Top of EXERCISE DATA

(** The file name without directory and extension (line 21). *)
Definition shapefile_name (shapefile_path : string) : string :=
  fst (splitext (basename shapefile_path)).

(** The title: underscores to blanks, then [title()] (line 23). *)
Definition map_title (shapefile_path : string) : string :=
  title (replace underscore space (shapefile_name shapefile_path)).

(** Where the image goes (line 118). *)
Definition output_path (shapefile_path output_dir : string) : string :=
  join output_dir (shapefile_name shapefile_path +:+ "_basemap.png").

Section Layout.
Open Scope Q_scope.
Variable b : Bounds.

Let west : Q := fst (fst (fst b)).
Let south : Q := snd (fst (fst b)).
Let east : Q := snd (fst b).
Let north : Q := snd b.

(** Lines 38-43. *)
Definition x_range : Q := east - west.
Definition y_range : Q := north - south.
Definition x_padding : Q := x_range * 0.2.
Definition y_padding : Q := y_range * 0.2.

(** Lines 46-47. *)
Definition set_limits (ax : Axes) : Axes :=
  Ax.set_ylim (south - y_padding) (north + y_padding)
    (Ax.set_xlim (west - x_padding) (east + x_padding) ax).

(** Lines 56-57. *)
Definition x_ticks : list Q := linspace (west - x_padding) (east + x_padding) 6.
Definition y_ticks : list Q := linspace (south - y_padding) (north + y_padding) 6.

(** Lines 60-61: the ticks in degrees, for the labels only. *)
Definition x_tick_lons (transformer : Point -> Point) : list Q :=
  fst (transform_seq transformer x_ticks (repeat south (length x_ticks))).
Definition y_tick_lats (transformer : Point -> Point) : list Q :=
  snd (transform_seq transformer (repeat west (length y_ticks)) y_ticks).

(** Lines 64-73. *)
Definition set_graticule (transformer : Point -> Point) (ax : Axes) : Axes :=
  let ax := Ax.set_xticks x_ticks ax in
  let ax := Ax.set_yticks y_ticks ax in
  let ax := Ax.set_xticklabels
              (map (fun lon => format_2f lon +:+ "°E") (x_tick_lons transformer)) ax in
  let ax := Ax.set_yticklabels
              (map (fun lat => format_2f lat +:+ "°N") (y_tick_lats transformer)) ax in
  Ax.grid true ax.

(** Lines 81-83. *)
Definition scalebar_length : Q := 15000.
Definition scalebar_x_start : Q := east + x_padding - scalebar_length - 5000.
Definition scalebar_y : Q := south - y_padding + y_range * 0.05.

(** Lines 86-100: the bar, its caption, and the two end markers. *)
Definition draw_scalebar (ax : Axes) : Axes :=
  let ax := Ax.plot [scalebar_x_start; scalebar_x_start + scalebar_length]
                    [scalebar_y; scalebar_y] 6 ax in
  let ax := Ax.text (scalebar_x_start + scalebar_length / 2) (scalebar_y + 500)
                    "15 KM" HCenter VBottom ax in
  let ax := Ax.plot [scalebar_x_start; scalebar_x_start]
                    [scalebar_y - 300; scalebar_y + 300] 2 ax in
  Ax.plot [scalebar_x_start + scalebar_length; scalebar_x_start + scalebar_length]
          [scalebar_y - 300; scalebar_y + 300] 2 ax.
End Layout.

(** Lines 103-107. *)
Definition draw_north_arrow (ax : Axes) : Axes :=
  let '(x, y, arrow_length) := (0.95, 0.95, 0.05)%Q in
  Ax.annotate "N" (x, y) (x, y - arrow_length)%Q ax.

(** Lines 35-47: a frame without coordinates has NaN bounds, which
    [set_xlim] refuses. *)
Definition bounds_for_limits (gdf : GeoDataFrame) : M Bounds :=
  match total_bounds gdf with
  | Some b => mret b
  | None => raise (ValueError "Axis limits cannot be NaN or Inf")
  end.

Definition create_base_map (shapefile_path output_dir : string) : M unit :=
  gdf ← read_file shapefile_path;
  gdf4326 ← set_crs epsg_4326 gdf;
  gdf_wm ← to_crs epsg_3857 gdf4326;
  let ax := Ax.plot_gdf gdf_wm subplots in
  b ← bounds_for_limits gdf_wm;
  let ax := set_limits b ax in
  ax ← add_basemap ax;
  transformer ← Transformer_from_crs epsg_3857 epsg_4326;
  let ax := set_graticule b transformer ax in
  let ax := Ax.legend ["Study Area"] ax in
  let ax := draw_scalebar b ax in
  let ax := draw_north_arrow ax in
  let ax := Ax.set_title (map_title shapefile_path) ax in
  let ax := Ax.set_xlabel "Longitude" ax in
  let ax := Ax.set_ylabel "Latitude" ax in
  makedirs output_dir;;
  savefig (output_path shapefile_path output_dir) ax;;
  print ("Base map saved to: " +:+ output_path shapefile_path output_dir);;
  show.

(** Line 138. *)
Definition output_dir : string :=
  "C:\Users\NagaiLab\Gemini_conversation\Create_Base_Maps\output_base_maps".

(** Lines 137-147: what follows the check of the path. *)
Definition process (shapefile_path : string) : M unit :=
  makedirs output_dir;;
  print ("Processing shapefile: " +:+ shapefile_path);;
  print ("Output will be saved to: " +:+ output_dir);;
  create_base_map shapefile_path output_dir.

(** Lines 127-130. *)
Definition clean_path (line : string) : string :=
  strip_chars (String dquote (String squote EmptyString)) (strip line).

(** Lines 124-147, the body under [__name__ == "__main__"]. *)
Definition main : M unit :=
  print "Please enter the path to your shapefile/GeoJSON file:";;
  line ← input;
  let shapefile_path := clean_path line in
  found ← os_path_exists shapefile_path;
  if negb found
  then print ("Error: File not found at " +:+ shapefile_path);; exit 1
  else process shapefile_path.

End Script.

(** ** Vocabulary of the statements *)

Module Spec.
Import PyStr OsPath Geo Plot Sys.

(** Every character of [s] satisfies [P]. *)
Fixpoint all_chars (P : ascii -> bool) (s : string) : bool :=
  match s with
  | EmptyString => true
  | String c r => P c && all_chars P r
  end.

Definition first_char (s : string) : option ascii :=
  match s with String c _ => Some c | EmptyString => None end.

Fixpoint last_char (s : string) : option ascii :=
  match s with
  | EmptyString => None
  | String c EmptyString => Some c
  | String _ r => last_char r
  end.

Definition isquote (c : ascii) : bool :=
  mem c (String dquote (String squote EmptyString)).

(** [s] neither starts nor ends with a character of [P]. *)
Definition no_edge (P : ascii -> bool) (s : string) : bool :=
  match first_char s, last_char s with
  | Some a, Some z => negb (P a) && negb (P z)
  | _, _ => true
  end.





(** The events a computation added to the trace. *)
Definition new_events (w w' : World) : list Event :=
  List.skipn (length (events w)) (events w').

(** The run of [m] from [w] ends normally; the world it leaves. *)
Definition completes (m : M unit) (w : World) : Prop := fst (m w) = Ok tt.
Definition after (m : M unit) (w : World) : World := snd (m w).

(** Assigning EPSG:4326 and reprojecting to EPSG:3857, where this is
    possible: the frame has no reference system, or has EPSG:4326. *)
Definition assignable (gdf : GeoDataFrame) : bool :=
  match gdf_crs gdf with
  | None => true
  | Some c => (c =? epsg_4326)%Z
  end.

Definition reprojected (w : World) (gdf : GeoDataFrame) : GeoDataFrame :=
  mkGdf (Some epsg_3857)
        (map (map (transform w epsg_4326 epsg_3857)) (gdf_geometry gdf)).

(** The axes [create_base_map] has built when it calls [savefig]. *)
Definition figure (shapefile_path : string) (gdf_wm : GeoDataFrame) (b : Bounds)
    (img : Image) (transformer : Point -> Point) : Axes :=
  Ax.set_ylabel "Latitude"
    (Ax.set_xlabel "Longitude"
      (Ax.set_title (Script.map_title shapefile_path)
        (Script.draw_north_arrow
          (Script.draw_scalebar b
            (Ax.legend ["Study Area"]
              (Script.set_graticule b transformer
                (with_basemap img attribution
                  (Script.set_limits b (Ax.plot_gdf gdf_wm subplots))))))))).

(** The padded limits of a bounding box, as lines 46-47 compute them. *)
Definition padded_xlim (b : Bounds) : Q * Q :=
  (fst (fst (fst b)) - Script.x_padding b, snd (fst b) + Script.x_padding b)%Q.
Definition padded_ylim (b : Bounds) : Q * Q :=
  (snd (fst (fst b)) - Script.y_padding b, snd b + Script.y_padding b)%Q.

(** The view the axes take when they are given these limits. *)
Definition view_xlim (b : Bounds) : Q * Q :=
  ax_xlim (Script.set_limits b subplots).
Definition view_ylim (b : Bounds) : Q * Q :=
  ax_ylim (Script.set_limits b subplots).

(** The interval from [lo] to [hi] is one the axes take as it is: its
    length is more than 1e-15 of the larger of its ends in absolute value,
    which is not below the threshold of [nonsingular]. *)
Definition substantial (lo hi : Q) : bool :=
  Qle_bool ((1000000 / 1e-15) * Ax.float_tiny) (Qmax (Qabs lo) (Qabs hi))
  && Num.Qltb (Qmax (Qabs lo) (Qabs hi) * 1e-15) (hi - lo).

Definition isdot (c : ascii) : bool := Ascii.eqb c dot.

(** Every character is in the ASCII range. *)
Definition is_ascii (s : string) : bool :=
  all_chars (fun c => (code c <? 128)%nat) s.

Definition head_not (P : ascii -> bool) (s : string) : Prop :=
  forall c, first_char s = Some c -> P c = false.
Definition last_not (P : ascii -> bool) (s : string) : Prop :=
  forall c, last_char s = Some c -> P c = false.



(** [m] leaves every file as it was, however it ends. *)
Definition frame {A : Type} (m : M A) : Prop :=
  forall w, files (snd (m w)) = files w.

(** [m] writes an image to [path] when it ends normally, and leaves every
    file as it was when it does not. *)
Definition saves_or_keeps (path : string) (m : M unit) : Prop :=
  forall w,
    match fst (m w) with
    | Ok _ => exists fig, files (snd (m w)) = <[path := PngFile fig]> (files w)
    | _ => files (snd (m w)) = files w
    end.

(** The paths [savefig] was called with, among some events. *)
Definition saved_paths (es : list Event) : list string :=
  flat_map (fun e => match e with ESaveFig path => [path] | _ => [] end) es.

(** [m] never calls [exit]. *)
Definition no_exit {A : Type} (m : M A) : Prop :=
  forall w n, fst (m w) <> Exit n.

(** [os.path.exists], as a test on the world. *)
Definition found (w : World) (path : string) : bool :=
  bool_decide (is_Some (files w !! path)) || bool_decide (path ∈ dirs w).

(** The world when the path has been read and looked up. *)
Definition checked (w : World) (rest : list string) (path : string) : World :=
  mkWorld rest (files w) (dirs w) (writable w) (tiles w) (transform w)
          (events w ++ [EPrint "Please enter the path to your shapefile/GeoJSON file:";
                        EInput; EExists path]).

End Spec.

(** ** A world to run the script in *)

Module Sample.
Import PyStr OsPath Num Geo Plot Sys Script Spec.
Open Scope Q_scope.

(** A stand-in for the projection: degrees to metres by a fixed factor. *)
Definition sample_transform (src dst : CRS) (pt : Point) : Point :=
  if (src =? epsg_4326)%Z then (fst pt * 10000, snd pt * 10000)
  else (fst pt / 10000, snd pt / 10000).

Definition sample_gdf : GeoDataFrame :=
  mkGdf None [[(1, 2); (3, 2); (3, 6); (1, 6)]].

(** The same area in a file that declares a UTM zone. *)
Definition utm_gdf : GeoDataFrame :=
  mkGdf (Some 32633%Z) [[(1, 2); (3, 2); (3, 6); (1, 6)]].

Definition sample_path : string := "/data/study_area.shp".

(** The user types a path that names nothing. *)
Definition missing_world : World :=
  mkWorld ["/data/nowhere.shp"] ∅ ∅ (fun _ => true)
          (fun _ _ => Some (TileImage 1)) sample_transform [].

(** The line the user types: the path between double quotes and blanks. *)
Definition sample_line : string :=
  "  " +:+ String dquote EmptyString +:+ sample_path
       +:+ String dquote EmptyString +:+ " ".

Bottom of EXERCISE DATA

TASK DIRECTIONS: Every line that contains the string "calls" should be copied from the entries.

RESPONSE TO THIS TASK:
(** The axes [create_base_map] has built when it calls [savefig]. *)
(** [m] never calls [exit]. *)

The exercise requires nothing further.